• **Task to complete**: Needed from the data below: all lines that contain the word "assert".

*** Opening of Supplied entries ***

(* ===== verification/Scheduler.v ===== *)
(** * Running the process

    An executable scheduler for [System.v]: a list of moves picks the step to
    take, and a run of the scheduler is a run of the process.  The sample runs
    are a session to a configured host, and a session to a host that is
    discovered while the process runs. *)
From S2P Require Import Prelude GoStrings GoNet Protocol Config Prog Handler Reload System.
From S2P Require Router Health Server Discovery Exporter Main Metrics.

(** ** The scheduler *)

(** What happens next; a goroutine moves in the given environment. *)
Inductive move :=
  | MTask (i : nat)
  | MListen (addr : string)
  | MListenError (addr : string) (err : goerror)
  | MAccept (c : conn)
  | MServe (e : env)
  | MServeEnded
  | MTerminate (sig : string).

Definition is_alive (s : system) : bool :=
  match Main.p_phase (main s) with Main.Looping | Main.Draining => true | _ => false end.

Definition is_looping (s : system) : bool :=
  match Main.p_phase (main s) with Main.Looping => true | _ => false end.

Section scheduler.
Context `{UnicodeTables, Yaml}.
Context (configPath : string) (cfg : settings) (ce : Discovery.call_env) (net : Server.network).

(** The next effect of a connection goroutine. *)
Definition task_effect (s : system) (i : nat) (p : Server.peer) (e : effect) : (answer e → go (option unit)) → option system :=
  match e with
  | Discover host port => λ k, Some (go_on s i p (Discovering host port Discovery.Entering k))
  | e => λ k,
      if Server.blocked (srv s) e then None
      else
        let '((sh, p'), a) := Server.respond cfg net (srv s) p e in
        if Server.crashes e a then None else Some (go_on (set_srv s sh) i p' (Running (k a)))
  end.

Definition task_next (s : system) (i : nat) : option system :=
  match tasks s !! i with
  | Some (p, Running (Do e k)) => task_effect s i p e k
  | Some (p, Discovering host port (Discovery.Reloading addrs) k) =>
      if (length (requests s) <? requests_capacity)%nat
      then Some (go_on (set_requests s (requests s ++ [next_id s]) (S (next_id s))) i p
                   (Awaiting host port addrs (next_id s) k))
      else None
  | Some (p, Discovering host port (Discovery.Returned r) k) =>
      a ← results r; Some (go_on s i p (Running (k a)))
  | Some (p, Discovering host port st k) =>
      let '(st', w) := Discovery.advance configPath ce host port st (world_of s) in
      Some (go_on (set_world s w) i p (Discovering host port st' k))
  | Some (p, Awaiting host port addrs id k) =>
      match find (λ r, bool_decide (r.1 = id)) (Main.replies (main s)) with
      | Some (_, None) =>
          Some (go_on (set_world s (Discovery.add_log (world_of s)
                                      (Discovery.added_log host port (length addrs)))) i p
                  (Discovering host port (Discovery.Leaving (reload_result None)) k))
      | Some (_, err) => Some (go_on s i p (Discovering host port (Discovery.Leaving (reload_result err)) k))
      | None => None
      end
  | _ => None
  end.

Definition play1 (m : move) (s : system) : option system :=
  if negb (is_alive s) then None else
  match m with
  | MTask i => task_next s i
  | MListen addr =>
      match serving s with
      | Server.NotListening => Some (set_serving (log s ("socks5: listening on " +:+ addr)) Server.Accepting)
      | _ => None
      end
  | MListenError addr e =>
      match serving s with
      | Server.NotListening => Some (set_serving s (Server.Returned (Some (wrap_err ("listen " +:+ addr) e))))
      | _ => None
      end
  | MAccept c =>
      match serving s, closed s with
      | Server.Accepting, false =>
          Some (set_tasks (set_srv s (Server.accept cfg c (srv s)).1)
                  (tasks s ++ ((λ t, (t.1, Running t.2)) <$> (Server.accept cfg c (srv s)).2)))
      | _, _ => None
      end
  | MServe e =>
      match is_looping s, requests s with
      | true, id :: rest =>
          let s1 := note_load (set_requests s rest (next_id s)) e in
          Some (main_goes_on s1 (Main.on_event configPath (main s1) (Main.ReloadRequest id e (disk s))))
      | _, _ => None
      end
  | MServeEnded =>
      match is_looping s, serving s with
      | true, Server.Returned err =>
          Some (main_goes_on s (Main.on_event configPath (main s) (Main.ServeEnded err)))
      | _, _ => None
      end
  | MTerminate sig =>
      Some (main_goes_on s (Main.on_event configPath (main s) (Main.Terminate sig None)))
  end.

(** The moves in order, as long as they are possible. *)
Fixpoint play (ms : list move) (s : system) : option system :=
  match ms with
  | [] => Some s
  | m :: ms => s' ← play1 m s; play ms s'
  end.

Lemma is_alive_spec s : is_alive s = true → alive s.
Proof. unfold is_alive, alive, looping, draining. destruct (Main.p_phase (main s)); auto; done. Qed.

Lemma is_looping_spec s : is_looping s = true → looping s.
Proof. unfold is_looping, looping. by destruct (Main.p_phase (main s)). Qed.

Lemma task_effect_sound s i p e k s' :
  alive s → tasks s !! i = Some (p, Running (Do e k)) → task_effect s i p e k = Some s' →
  step configPath cfg (Task i) s s'.
Proof.
  intros Ha Hi. destruct (is_discover e) eqn:Ed.
  - destruct e; try done. cbn [task_effect]. intros [= <-]. by apply s_enter.
  - assert (task_effect s i p e k =
      if Server.blocked (srv s) e then None
      else let '((sh, p'), a) := Server.respond cfg net (srv s) p e in
           if Server.crashes e a then None
           else Some (go_on (set_srv s sh) i p' (Running (k a)))) as -> by (by destruct e).
    destruct (Server.blocked (srv s) e) eqn:Eb; [done|].
    destruct (Server.respond cfg net (srv s) p e) as [[sh p'] a] eqn:Er.
    destruct (Server.crashes e a) eqn:Ec; [done|]. intros [= <-]. by eapply s_effect.
Qed.

Lemma task_next_sound s i s' : alive s → task_next s i = Some s' → step configPath cfg (Task i) s s'.
Proof.
  intros Ha. unfold task_next.
  destruct (tasks s !! i) as [[p [[a|e k]|host port st k|host port addrs id k]]|] eqn:Hi; [done| | | |done].
  - by apply task_effect_sound.
  - assert (own_step st = true → ∀ st' w, Discovery.advance configPath ce host port st (world_of s) = (st', w) →
      step configPath cfg (Task i) s (go_on (set_world s w) i p (Discovering host port st' k))) as Hown.
    { intros. by eapply s_discover. }
    destruct st as [| |addrs|addrs c|addrs|r|r];
      try by (destruct (Discovery.advance _ _ _ _ _ _) as [st' w] eqn:Ea; intros [= <-]; by apply (Hown eq_refl)).
    + destruct (Nat.ltb_spec (length (requests s)) requests_capacity); [|done]. intros [= <-]. by apply s_request.
    + destruct (results r) as [a|] eqn:Er; [|done]. intros [= <-]. by eapply s_return.
  - destruct (find _ _) as [[id' err]|] eqn:Ef; [|done]. apply find_some in Ef as [Hin Hid%bool_decide_eq_true].
    cbn in Hid. subst id'. apply list_elem_of_In in Hin.
    pose proof (s_answer configPath cfg s i p host port addrs id k err Ha Hi Hin) as Hs.
    by destruct err; intros [= <-].
Qed.

(** The environments of the loads are consistent in their iteration order. *)
Definition move_ok (m : move) : Prop := match m with MServe e => env_ok e | _ => True end.

Lemma play1_sound m s s' : move_ok m → play1 m s = Some s' → any_step configPath cfg s s'.
Proof.
  intros Hok. unfold play1. destruct (is_alive s) eqn:Ea; [cbn [negb]|done]. apply is_alive_spec in Ea.
  destruct m as [i|addr|addr e|c|e| |sig].
  - intros Hs. exists (Task i). by apply task_next_sound.
  - destruct (serving s) eqn:Es; try done. intros [= <-]. exists Environment. by apply s_listen.
  - destruct (serving s) eqn:Es; try done. intros [= <-]. exists Environment. by apply s_listen_error.
  - destruct (serving s) eqn:Es, (closed s) eqn:Ec; try done. intros [= <-]. exists Environment. by apply s_accept.
  - destruct (is_looping s) eqn:El, (requests s) as [|id rest] eqn:Eq; try done. apply is_looping_spec in El.
    intros [= <-]. exists (Loop (Main.ReloadRequest id e (disk s))).
    apply (s_main configPath cfg s _ (note_load (set_requests s rest (next_id s)) e)); [done|]. by apply d_request.
  - destruct (is_looping s) eqn:El, (serving s) as [| |err] eqn:Es; try done. apply is_looping_spec in El.
    intros [= <-]. exists (Loop (Main.ServeEnded err)). apply s_main; [done|]. by apply d_serve.
  - intros [= <-]. exists (Loop (Main.Terminate sig None)). apply s_main; [done|]. apply d_terminate.
Qed.

Lemma play_sound ms s s' : Forall move_ok ms → play ms s = Some s' → rtc (any_step configPath cfg) s s'.
Proof.
  intros Hok. revert s. induction Hok as [|m ms Hm _ IH]; intros s; cbn [play]; [intros [= ->]; apply rtc_refl|].
  unfold mbind. cbn [option_bind]. destruct (play1 m s) as [s1|] eqn:E1; [|done].
  intros Hp. eapply rtc_l; [by eapply play1_sound|by apply IH].
Qed.

End scheduler.

(** ** Sample runs *)

#[local] Existing Instance ascii_tables.
#[local] Existing Instance Discovery.text_yaml.

Definition start_env : env := mkEnv Discovery.literal_dns (λ V m, map_to_list m).

(** The process as it starts on the base configuration. *)
Definition started_process : Main.process :=
  match Main.start start_env (inr "base") with
  | Ok p => p
  | _ => Main.mkProcess sample_state false false (Main.Crashed "") []
  end.

Lemma started_Ok : Main.start start_env (inr "base") = Ok started_process.
Proof.
  unfold started_process.
  assert (match Main.start start_env (inr "base") with Ok _ => True | _ => False end) as Hs
    by (vm_compute; exact I).
  by destruct (Main.start start_env (inr "base")).
Qed.

Lemma start_env_ok : env_ok start_env.
Proof. intros V m. apply range_order_self. Qed.

Definition started_settings : settings := Main.settings_of (rs_cfg (Main.state started_process)).
Definition started_system : system := init start_env (inr "base") started_process.

Definition run_moves (ms : list move) : option system :=
  play "config.yaml" started_settings Discovery.sample_call_env Server.sample_network ms started_system.

(** A client that asks for a host the configuration does not list. *)
Definition stranger : conn :=
  mkConn (greeting_bytes [Byte.x00] ++ connect_bytes (DName (s2b "a.internal")) 80)
    (ErrSentinel SEOF) [] [].

(** It asks the discoverer, which sends its reload request. *)
Definition asking : list move := [MListen ":1080"; MAccept stranger] ++ replicate 23 (MTask 0).

(** The main goroutine serves the request, and the session dials. *)
Definition dialing : list move := asking ++ MServe start_env :: replicate 7 (MTask 0).

(** The main goroutine leaves its loop instead. *)
Definition abandoned : list move := asking ++ [MTerminate "terminated"].

(** The listener cannot be opened. *)
Definition refused : list move := [MListenError ":1080" (ErrMsg "address already in use")].

Definition after (ms : list move) : system := default started_system (run_moves ms).

Lemma after_rtc ms :
  Forall move_ok ms → bool_decide (is_Some (run_moves ms)) = true →
  rtc (any_step "config.yaml" started_settings) started_system (after ms).
Proof.
  intros Hok [s Er]%bool_decide_eq_true. unfold after. rewrite Er.
  exact (play_sound "config.yaml" _ _ _ ms _ _ Hok Er).
Qed.

Definition next_effect (s : system) (i : nat) : option effect :=
  match tasks s !! i with Some (_, Running (Do e _)) => Some e | _ => None end.

Lemma next_effect_task s i e :
  next_effect s i = Some e → ∃ p k, tasks s !! i = Some (p, Running (Do e k)).
Proof.
  unfold next_effect. destruct (tasks s !! i) as [[p [[a|e' k]| |]]|]; try done. intros [= ->]. eauto.
Qed.

Definition awaited (s : system) (i : nat) : option nat :=
  match tasks s !! i with Some (_, Awaiting _ _ _ id _) => Some id | _ => None end.

Lemma awaited_task s i id :
  awaited s i = Some id → ∃ p host port addrs k, tasks s !! i = Some (p, Awaiting host port addrs id k).
Proof.
  unfold awaited. destruct (tasks s !! i) as [[p [[]| |]]|]; try done. intros [= ->]. eauto 10.
Qed.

*** Close of Supplied entries ***

• **Answer to the problem**:
  - assert (task_effect s i p e k =
  - assert (own_step st = true → ∀ st' w, Discovery.advance configPath ce host port st (world_of s) = (st', w) →
  assert (match Main.start start_env (inr "base") with Ok _ => True | _ => False end) as Hs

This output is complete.